Economie

Marine Le Pen plombée par ses approximations sur la monnaie

Gilles Bridier, mis à jour le 04.05.2017 à 11 h 00

Face à Emmanuel Macron, la candidate du Front national a fait preuve d’approximation sur les questions monétaires et économiques, optant pour l’invective plutôt que l’argumentation.

GEOFFROY VAN DER HASSELT / AFP

GEOFFROY VAN DER HASSELT / AFP

À l'occasion du débat qui l’a opposée, mercredi 3 mai, à Emmanuel Macron avant le deuxième tour de l’élection présidentielle, Marine Le Pen a expliqué vouloir transformer l’euro en une monnaie commune. Au passage, elle a souligné qu’un précédent avait déjà existé avec l’ECU. Sauf qu'elle faisait là référence à une situation… qui ne fut jamais celle qu’elle a décrit.

Son seul but est de rassurer la grande majorité des Français qui, pour 7 sur 10 d’entre eux, sont plus attachés à l’euro qu’à un retour à une monnaie nationale. D’où cette pirouette politique qui consiste à ne plus parler d’un abandon de l’euro comme au début de sa campagne, mais à le présenter comme une monnaie commune qui cohabiterait avec un franc nouveau, selon un modèle qui aurait déjà été appliqué avec l’ECU.

L’ECU, un panier, pas une monnaie

Mais l’ECU (European currency unit), créé en 1979, ne fut pas une monnaie qui aurait été utilisée par des entreprises pour honorer des échanges de biens et services, comme le laisse entendre la candidate du Front national. Ce fut seulement une unité de compte virtuelle, établie du temps où certains pays européens avaient décidé d’encadrer les fluctuations de leur monnaie nationale en les maintenant à l’intérieur d’un système monétaire européen –le SME.

L’ECU était une péréquation de l’ensemble de ces monnaies regroupées à l’intérieur d’un panier dans lequel les parités des monnaies pouvaient varier entre elles, mais de façon limitée et toujours en conservant la même surface dans la constitution du panier. S’il fut utilisé pour des opérations très spécifiques par certaines institutions, il n’eut jamais d’existence concrète ni de valeur intrinsèque, dépendant essentiellement des devises qui le composaient.

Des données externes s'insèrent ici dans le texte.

Lemma adjacent_grouped s N :
  motors_configured s N → timers_index_adjacent s N →
  grouped (None :: motor_tims s 0 N).
Proof.
  intros Hcfg Hadj i j k a Hij Hjk Hi Hk.
  destruct i as [|i].
  - cbn in Hi. injection Hi as <-. destruct k as [|k].
    + by replace j with 0%nat by lia.
    + cbn in Hk. exfalso.
      apply (motor_tims_bound s N None Hcfg); [|done].
      apply list_elem_of_lookup. by exists k.
  - destruct j as [|j]; [lia|]. destruct k as [|k]; [lia|].
    cbn in Hi, Hk |- *.
    apply motor_tims_lookup_inv in Hi as [Hi Hai].
    apply motor_tims_lookup_inv in Hk as [Hk Hak].
    rewrite motor_tims_lookup by lia. cbn in Hai, Hak |- *.
    f_equal. rewrite Hai. apply (Hadj i j k); [lia|lia|done|congruence].
Qed.

(** *** What the motors read after their registers are zeroed *)

Lemma motor_ccr_listed s N i r :
  (i < N)%nat → motor_ccr s i = Some r → r ∈ motor_ccrs s 0 N.
Proof.
  intros Hi Hr. unfold motor_ccrs. apply list_elem_of_omap.
  exists i. split; [|done]. apply elem_of_seq. lia.
Qed.

Lemma zeroed_reading s s0 N i :
  motors s0 = motors s → pwmOutputPorts s0 = pwmOutputPorts s →
  motors_configured s N → (i < N)%nat →
  motor_reading (zeroed (motor_ccrs s 0 N) s0) i = Some 0.
Proof.
  intros Hm Hp Hcfg Hi.
  destruct (motor_slot_configured_inv s i (Hcfg i Hi))
    as (port & r & t & f & Hport & Hr & _).
  assert (Hccr : motor_ccr s i = Some r) by (unfold motor_ccr; by rewrite Hport).
  assert (Hsame : motor_ccr (zeroed (motor_ccrs s 0 N) s0) i = motor_ccr s i).
  { unfold motor_ccr, motor_port. cbn. by rewrite Hm, Hp. }
  unfold motor_reading. rewrite Hsame, Hccr. cbn.
  apply zeroing_zeroes. by apply (motor_ccr_listed s N i).
Qed.

Lemma new_calls_app s es s' :
  hw_log s' = hw_log s ++ es → new_calls s s' = es.
Proof. intros E. unfold new_calls. rewrite E. apply drop_app_length. Qed.

(** *** The oneshot cycle *)

(** C1 (amended): when motor slots [0 .. N-1] are all configured,
    [pwmCompleteOneshotMotorUpdate N] returns, has forced a timer to overflow
    once for each run of index-consecutive motors bound to the same timer,
    and leaves every one of the [N] motors' compare registers reading 0; when
    moreover the motors that share a timer sit at consecutive indices, each
    timer found among those motors has been forced exactly once. *)
Theorem pwmCompleteOneshotMotorUpdate_once_per_timer_run N s :
  motors_configured s N →
  (∃ s', pwmCompleteOneshotMotorUpdate N s = Done tt s' ∧
         new_calls s s'
         = map Call_timerForceOverflow
             (timer_changes None (motor_tims s 0 N))
           ++ map (λ r, Store_ccr r 0) (motor_ccrs s 0 N) ∧
         ∀ i, (i < N)%nat → motor_reading s' i = Some 0) ∧
  (timers_index_adjacent s N → oneshot_forces_each_timer_once s N).
Proof.
  intros Hcfg.
  assert (Hnew :
    new_calls s
      (zeroed (motor_ccrs s 0 N)
         (called (map Call_timerForceOverflow
                    (timer_changes None (motor_tims s 0 N))) s))
    = map Call_timerForceOverflow (timer_changes None (motor_tims s 0 N))
      ++ map (λ r, Store_ccr r 0) (motor_ccrs s 0 N)).
  { apply new_calls_app. unfold zeroed, called. cbn. by rewrite <- app_assoc. }
  split.
  - eexists. split; [by apply pwmCompleteOneshotMotorUpdate_run|].
    split; [done|]. intros i Hi. by apply zeroed_reading.
  - intros Hadj. eexists.
    split; [by apply pwmCompleteOneshotMotorUpdate_run|]. split.
    + intros t (i & Hi & Ht). rewrite Hnew.
      rewrite overflow_count_app, overflow_count_stores, overflow_count_forced.
      rewrite timer_changes_count by by apply adjacent_grouped.
      rewrite decide_True; [lia|]. split; [|done].
      apply list_elem_of_lookup. exists i.
      rewrite motor_tims_lookup by done. by rewrite <- Ht.
    + intros i Hi. by apply zeroed_reading.
Qed.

La logique du système monétaire européen, lui-même issu du serpent monétaire européen, consistait à réduire les marges de fluctuations pour contenir de plus en plus le risque de guerre des monnaies européennes qui allait à l’encontre de la construction européenne et laissait sur le flanc les pays les moins bien armés pour défendre leur monnaie nationale. Le traité de Maastricht en 1992 sur l’Union économique et monétaire décida que les parités des monnaies entre elles seraient figées pour permettre la création d’une monnaie dite unique.

Gros à perdre

Une fois ces parités définies et figées, le système monétaire et ses marges de fluctuations n’existaient plus. En outre, pour ne pas retenir une terminologie qui rappelait trop une ancienne monnaie française, l’ECU céda la place à l’euro qui entra en scène en 1999. Monnaie pédagogique dans une phase transitoire, fonctionnant en parallèle avec les monnaies nationales pour que les populations puissent se l’approprier, l’euro devint une monnaie physique en 2002. Une vraie monnaie, cette fois, et pas une unité de compte qui n’avait de fonction que provisoire.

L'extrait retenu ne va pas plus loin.